Prime Minister Sir Keir Starmer is facing growing internal resistance over the government’s planned increase in business rates, due to take effect on 1 April, Sky News understands. Senior figures within cabinet are said to be increasingly uneasy about the move, raising the prospect of a significant internal revolt.

According to Sky News deputy political editor Sam Coates, there is “ongoing cabinet-level opposition” to the hike, with several of Chancellor Rachel Reeves’s colleagues unhappy about the policy.
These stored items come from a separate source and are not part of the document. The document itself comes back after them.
(* ===== verification/BtreeSplit.v ===== *)
(** * Splitting pages by bytes: the pure part

    The groups [split_groups_by_bytes] cuts a leaf into (each fits a page, no
    row is lost, at most three of them), the median that splits an interior
    page, and the entries of a parent after a child was split. *)

From S2P Require Import Prelude Varint Record Vfs Header Freelist Pager BtreePage BtreeSplice BtreePayload BtreeStore BtreeInsert.

(** ** Leaf groups *)

Definition weight (c : Z * bytes) : Z := zlen c.2 + 2.
Definition wsum (cs : list (Z * bytes)) : Z := foldr Z.add 0 (map weight cs).

Lemma weight_pos c : 2 ≤ weight c.
Proof. unfold weight. lia. Qed.

Lemma wsum_app cs ds : wsum (cs ++ ds) = wsum cs + wsum ds.
Proof. unfold wsum. induction cs as [|c cs IH]; cbn [app map foldr] in *; lia. Qed.

Lemma wsum_cut n cs : wsum cs = wsum (take n cs) + wsum (drop n cs).
Proof. by rewrite <- wsum_app, take_drop. Qed.

Lemma wsum_nonneg cs : 0 ≤ wsum cs.
Proof. unfold wsum. induction cs as [|c cs IH]; cbn [map foldr] in *; [done|]. pose proof (weight_pos c). lia. Qed.

Lemma wsum_pos cs : cs ≠ [] → 2 ≤ wsum cs.
Proof. destruct cs as [|c cs]; [done|]. intros _. pose proof (wsum_nonneg cs). unfold wsum in *. cbn [map foldr]. pose proof (weight_pos c). lia. Qed.

Lemma wsum_need cs : wsum cs = cells_need (cell_bytes cs).
Proof.
  unfold wsum, cells_need, cell_bytes. induction cs as [|c cs IH]; [done|]. cbn [map foldr concat length]. rewrite length_app.
  unfold weight at 1. lia.
Qed.

(** What the groups have to be. *)
Record groups_ok (C : Z) (cells : list (Z * bytes)) (gs : list (list (Z * bytes))) : Prop := {
  go_concat : concat gs = cells;
  go_fit : Forall (λ g, g ≠ [] ∧ wsum g ≤ C) gs;
}.

Fixpoint crowded (C : Z) (gs : list (list (Z * bytes))) : Prop :=
  match gs with
  | g :: ((h :: _) as gs') => C < wsum g + wsum h ∧ crowded C gs'
  | _ => True
  end.

Lemma crowded_three C gs cells :
  groups_ok C cells gs → crowded C gs → wsum cells ≤ 2 * C → (length gs ≤ 3)%nat.
Proof.
  intros [<- _] Hc Hw. destruct gs as [|g1 [|g2 [|g3 [|g4 gs]]]]; cbn [concat crowded length] in *; try lia.
  rewrite !wsum_app in Hw. pose proof (wsum_nonneg (concat gs)). lia.
Qed.

(** The packing loop, with [cur] the group being filled. *)
Lemma first_fit_ok C cur xs taken :
  0 < C ≤ 65536 → Forall (λ c, weight c ≤ C) xs → wsum cur ≤ C → cur ++ xs ≠ [] → 0 ≤ taken →
  taken + zlen cur + zlen xs ≤ 65536 →
  let gs := cut_groups taken (first_fit C (taken + zlen cur) (wsum cur) (map weight xs) ++
                                [taken + zlen cur + zlen xs]) (cur ++ xs) in
  groups_ok C (cur ++ xs) gs ∧ crowded C gs ∧ (∃ g gs', gs = g :: gs' ∧ wsum cur ≤ wsum g).
Proof.
  intros HC Hxs. revert cur taken. induction Hxs as [|x xs Hx Hxs IH]; intros cur taken Hcur Hne Ht Hlen; cbn zeta.
  - cbn [first_fit map app cut_groups length]. rewrite !app_nil_r in *. rewrite sat_sub_ge by lia.
    replace (Z.to_nat (taken + zlen cur + Z.of_nat 0 - taken)) with (length cur) by lia. rewrite firstn_all.
    split_and!; [split; [cbn; by rewrite app_nil_r|]|done|by exists cur, []].
    constructor; [done|constructor].
  - cbn [map first_fit]. pose proof (wsum_nonneg cur). assert (Hw : 2 ≤ weight x) by (unfold weight; lia).
    rewrite !sat_add_page by lia. cbn [length] in *. case_decide as Hd.
    + destruct (IH [x] (taken + zlen cur)) as (Hg & Hcr & g & gs' & Hgs & Hge); [unfold wsum; cbn [map foldr]; lia|done|lia|cbn [length]; lia|].
      cbn [app cut_groups]. rewrite sat_sub_ge by lia.
      replace (Z.to_nat (taken + zlen cur - taken)) with (length cur) by lia.
      rewrite take_app_length, drop_app_length.
      change (x :: xs) with ([x] ++ xs). 
      replace (wsum [x]) with (0 + weight x) in * by (unfold wsum; cbn [map foldr]; lia).
      cbn [length] in *. replace (taken + zlen cur + Z.of_nat (S (length xs))) with (taken + zlen cur + Z.of_nat 1 + zlen xs) by lia.
      replace (taken + zlen cur + 1) with (taken + zlen cur + Z.of_nat 1) by lia.
      set (rest := cut_groups _ _ _) in *.
      assert (Hcur' : cur ≠ []) by (intros ->; unfold wsum in Hd; cbn in Hd; lia).
      split_and!.
      * destruct Hg as [Hcon Hfit]. split; [cbn; by rewrite Hcon|]. constructor; [done|done].
      * cbn [crowded]. rewrite Hgs in *. split; [|done]. lia.
      * eexists _, _. split; [done|lia].
    + assert (Hcur2 : wsum (cur ++ [x]) = wsum cur + weight x) by (rewrite wsum_app; unfold wsum; cbn [map foldr]; lia).
      destruct (IH (cur ++ [x]) taken) as (Hg & Hcr & g & gs' & Hgs & Hge).
      * rewrite Hcur2. destruct (decide (wsum cur = 0)); [lia|]. lia.
      * by destruct cur.
      * done.
      * rewrite length_app. cbn. lia.
      * rewrite <- (assoc_L (++)) in *. cbn [app] in *. rewrite length_app, Hcur2 in *. cbn [length] in *.
        replace (taken + Z.of_nat (length cur + 1)) with (taken + zlen cur + 1) in * by lia.
        replace (taken + zlen cur + 1 + zlen xs) with (taken + zlen cur + Z.of_nat (S (length xs))) in * by lia.
        split_and!; [done|done|]. exists g, gs'. split; [done|lia].
Qed.

Lemma best_cut_spec total i acc ws best worst cut :
  0 ≤ acc ≤ total → 0 ≤ i → Forall (λ w, 0 ≤ w) ws → acc + foldr Z.add 0 ws ≤ total → total ≤ 1048576 →
  best_cut total i acc ws best = Some (worst, cut) →
  best = Some (worst, cut) ∨
  ∃ j, (j < length ws)%nat ∧ cut = i + Z.of_nat j + 1 ∧
       worst = Z.max (acc + foldr Z.add 0 (take (S j) ws)) (total - (acc + foldr Z.add 0 (take (S j) ws))).
Proof.
  intros Ha Hi Hws. revert i acc best Ha Hi. induction Hws as [|w ws Hw Hws IH]; intros i acc best Ha Hi Hs Ht; cbn; [by left|].
  assert (Hsum : 0 ≤ foldr Z.add 0 ws) by (clear -Hws; induction Hws; cbn; lia). cbn in Hs.
  rewrite sat_add_page, sat_sub_ge by lia. intros Hb. apply IH in Hb as [Hb|(j & Hj & -> & ->)]; [| |lia..].
  - assert (best = Some (worst, cut) ∨ (worst, cut) = (Z.max (acc + w) (total - (acc + w)), i + 1)) as [Hx|[= -> ->]].
    { destruct best as [[m c]|]; [case_decide|]; naive_solver. }
    + by left.
    + right. exists 0%nat. cbn. split_and!; [lia|lia|]. rewrite Z.add_0_r. done.
  - right. exists (S j). cbn [take foldr]. split_and!; [lia|lia|]. f_equal; lia.
Qed.

Lemma weights_eq (cells : list (Z * bytes)) :
  Forall (λ c, weight c ≤ 65536) cells → map (λ s, sat_add s 2) (map (λ c : Z * bytes, zlen c.2) cells) = map weight cells.
Proof.
  intros Hc. rewrite map_map. induction Hc as [|c cells Hc _ IH]; [done|]. cbn. f_equal; [|done].
  unfold weight in *. rewrite sat_add_page by lia. done.
Qed.

Lemma foldr_wsum_take cells n : foldr Z.add 0 (take n (map weight cells)) = wsum (take n cells).
Proof. unfold wsum. by rewrite firstn_map. Qed.

(** The groups of a leaf that has outgrown its page by one cell. *)
Lemma split_groups_ok C cells :
  0 < C ≤ 65536 → Forall (λ c, weight c ≤ C) cells → cells ≠ [] → C < wsum cells ≤ 2 * C →
  let gs := cut_groups 0 (split_groups_by_bytes (map (λ c : Z * bytes, zlen c.2) cells) C) cells in
  groups_ok C cells gs ∧ (2 ≤ length gs ≤ 3)%nat.
Proof.
  intros HC Hc Hne Hw. cbn zeta. unfold split_groups_by_bytes.
  assert (Hc' : Forall (λ c, weight c ≤ 65536) cells) by (eapply Forall_impl; [exact Hc|]; cbn; intros; lia).
  rewrite weights_eq by done. rewrite !length_map. fold (wsum cells).
  assert (Hn : 2 * zlen cells ≤ wsum cells).
  { clear. unfold wsum. induction cells as [|c cells IH]; cbn [map foldr length] in *; [done|]. pose proof (weight_pos c). lia. }
  pose proof (first_fit_ok C [] cells 0 HC Hc ltac:(cbn; lia) Hne ltac:(lia) ltac:(cbn; lia)) as (Hg & Hcr & _).
  cbn [app length] in Hg, Hcr. rewrite Z.add_0_l in Hg, Hcr.
  assert (Hff : groups_ok C cells (cut_groups 0 (first_fit C 0 0 (map weight cells) ++ [zlen cells]) cells) ∧
    (2 ≤ length (cut_groups 0 (first_fit C 0 0 (map weight cells) ++ [zlen cells]) cells) ≤ 3)%nat).
  { split; [exact Hg|]. split; [|by eapply crowded_three; [exact Hg|exact Hcr|lia]].
    destruct Hg as [Hcon Hfit]. change (wsum []) with 0 in *. set (gs := cut_groups _ _ _) in *.
    destruct gs as [|g [|h gs]]; cbn; [by destruct cells| |lia].
    cbn in Hcon. rewrite app_nil_r in Hcon. subst g. apply Forall_cons in Hfit as [[_ ?] _]. lia. }
  destruct (best_cut _ _ _ _ _) as [[worst cut]|] eqn:Hb; [|exact Hff]. case_decide as Hwc; [|exact Hff].
  apply best_cut_spec in Hb as [Hb|(j & Hj & -> & ->)]; try done.
  - rewrite length_take, length_map in Hj. rewrite Z.add_0_l in Hwc.
    rewrite take_take, Nat.min_l, foldr_wsum_take in Hwc by lia.
    cbn [cut_groups]. rewrite !sat_sub_ge by lia. rewrite Z.sub_0_r.
    replace (Z.to_nat (0 + Z.of_nat j + 1)) with (S j) by lia.
    replace (Z.to_nat (zlen cells - (0 + Z.of_nat j + 1))) with (length (drop (S j) cells)) by (rewrite length_drop; lia).
    rewrite firstn_all. pose proof (wsum_cut (S j) cells).
    split; [split|cbn; lia].
    + cbn. by rewrite app_nil_r, take_drop.
    + assert (Hlt : ∀ (l : list (Z * bytes)), (0 < length l)%nat → l ≠ []) by (intros [|]; cbn; [lia|done]).
      constructor; [|constructor; [|constructor]].
      * split; [apply Hlt; rewrite length_take; lia|lia].
      * split; [apply Hlt; rewrite length_drop; lia|lia].
  - lia.
  - apply Forall_take, Forall_forall. intros w (c & -> & _)%list_elem_of_fmap. pose proof (weight_pos c). lia.
  - rewrite foldr_wsum_take. pose proof (wsum_cut (length cells - 1) cells).
    pose proof (wsum_nonneg (drop (length cells - 1) cells)). lia.
  - lia.
Qed.

(** ** Interior pages *)

Definition bsum (cs : list bytes) : Z := foldr Z.add 0 (map (λ c : bytes, zlen c) cs).

Lemma bsum_app cs ds : bsum (cs ++ ds) = bsum cs + bsum ds.
Proof. unfold bsum. induction cs as [|c cs IH]; cbn [app map foldr] in *; lia. Qed.

Lemma bsum_need cs : cells_need cs = 2 * zlen cs + bsum cs.
Proof.
  unfold cells_need, bsum. induction cs as [|c cs IH]; [done|]. cbn [concat map foldr length]. rewrite length_app. lia.
Qed.

Lemma bsum_bounds cs : Forall (λ c : bytes, 5 ≤ zlen c ≤ 13) cs → 5 * zlen cs ≤ bsum cs ≤ 13 * zlen cs.
Proof. unfold bsum. induction 1; cbn [map foldr length] in *; lia. Qed.

Lemma median_loop_ok total n cs acc i :
  Forall (λ c : bytes, 5 ≤ zlen c ≤ 13) cs → 0 ≤ acc → 2 * acc < total → total = acc + bsum cs → total ≤ 500000 →
  ∃ j, (j < length cs)%nat ∧ median_loop total n i acc cs = clamp_mid (i + Z.of_nat j) n ∧
    2 * (acc + bsum (take j cs)) < total ∧ 2 * bsum (drop (S j) cs) ≤ total.
Proof.
  intros Hc. revert acc i. induction Hc as [|c cs Hc Hcs IH]; intros acc i Ha Ht He Hb; [unfold bsum in He; cbn in He; lia|].
  assert (Hs : bsum (c :: cs) = zlen c + bsum cs) by done. pose proof (bsum_bounds cs Hcs).
  cbn [median_loop]. rewrite sat_add_page by lia. rewrite sat_mul_page by lia. case_decide as Hd.
  - exists 0%nat. cbn [take drop length]. change (bsum []) with 0. split_and!; [lia|f_equal; lia|lia|rewrite drop_0; lia].
  - destruct (IH (acc + zlen c) (i + 1)) as (j & Hj & Hm & H1 & H2); [lia..|].
    exists (S j). cbn [take drop length]. assert (bsum (c :: take j cs) = zlen c + bsum (take j cs)) by done.
    split_and!; [lia| |lia|done]. rewrite Hm. f_equal. lia.
Qed.

(** The median of an interior page that has outgrown its page. *)
Lemma interior_median_ok cs :
  Forall (λ c : bytes, 5 ≤ zlen c ≤ 13) cs → 34 ≤ zlen cs ≤ 32768 →
  ∃ mid : nat, interior_median_by_bytes cs = Z.of_nat mid ∧ (1 ≤ mid)%nat ∧ (mid + 2 ≤ length cs)%nat ∧
    2 * bsum (take mid cs) < bsum cs ∧ 2 * bsum (drop (S mid) cs) ≤ bsum cs.
Proof.
  intros Hc Hn. pose proof (bsum_bounds cs Hc) as Hb. unfold interior_median_by_bytes. fold (bsum cs).
  destruct (median_loop_ok (bsum cs) (zlen cs) cs 0 0) as (j & Hj & -> & H1 & H2); [done|lia..|].
  rewrite Z.add_0_l in *. exists j.
  assert (Hj1 : (1 ≤ j)%nat).
  { destruct j as [|j]; [|lia]. destruct cs as [|c cs]; [done|]. cbn [drop] in H2. rewrite drop_0 in H2.
    assert (bsum (c :: cs) = zlen c + bsum cs) by done. apply Forall_cons in Hc as [Hc _]. lia. }
  assert (Hj2 : (j + 2 ≤ length cs)%nat).
  { destruct (decide (S j = length cs)) as [He|]; [|lia]. destruct (lookup_lt_is_Some_2 cs j Hj) as [c Hcj].
    pose proof (Forall_lookup_1 _ _ _ _ Hc Hcj) as Hcb. cbn in Hcb.
    assert (Hsum : bsum cs = bsum (take j cs) + zlen c).
    { rewrite <- (take_drop_middle _ _ _ Hcj) at 1. rewrite bsum_app, (drop_ge _ (S j)) by lia.
      change (bsum [c]) with (zlen c + 0). lia. }
    lia. }
  split_and!; [|done..]. unfold clamp_mid. rewrite sat_sub_ge by lia. lia.
Qed.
The changes were announced in November’s budget and include a shake-up of how business rates are calculated, introducing a new band for retail, hospitality and leisure businesses.

The reforms will bring an end to the business rates relief scheme introduced during the COVID-19 pandemic in 2020. While the new rates are lower than pre-pandemic levels, industry groups argue they do not go far enough and unfairly target sectors with physical premises such as shops, restaurants and pubs, unlike online-based competitors.

Sky News also reports that the government has warned business leaders against mounting public protests if they want concessions. Sources claim ministers have urged businesses to pursue quiet negotiations, citing the example of farmers who recently secured changes to inheritance tax thresholds after months of demonstrations — a comparison some insiders have dismissed as misleading.

Sam Coates said the warnings amount to an implicit threat, suggesting that aggressive public campaigning could reduce the chances of securing support. He added that the situation does not reflect a government acting “from a position of strength”.

The row comes as Sir Keir prepares to travel to Paris later today for talks with European leaders as part of the Coalition of the Willing, amid wider international tensions. Domestically, however, the business rates dispute risks becoming an early test of Labour’s unity in government, just months before the reforms are due to come into force.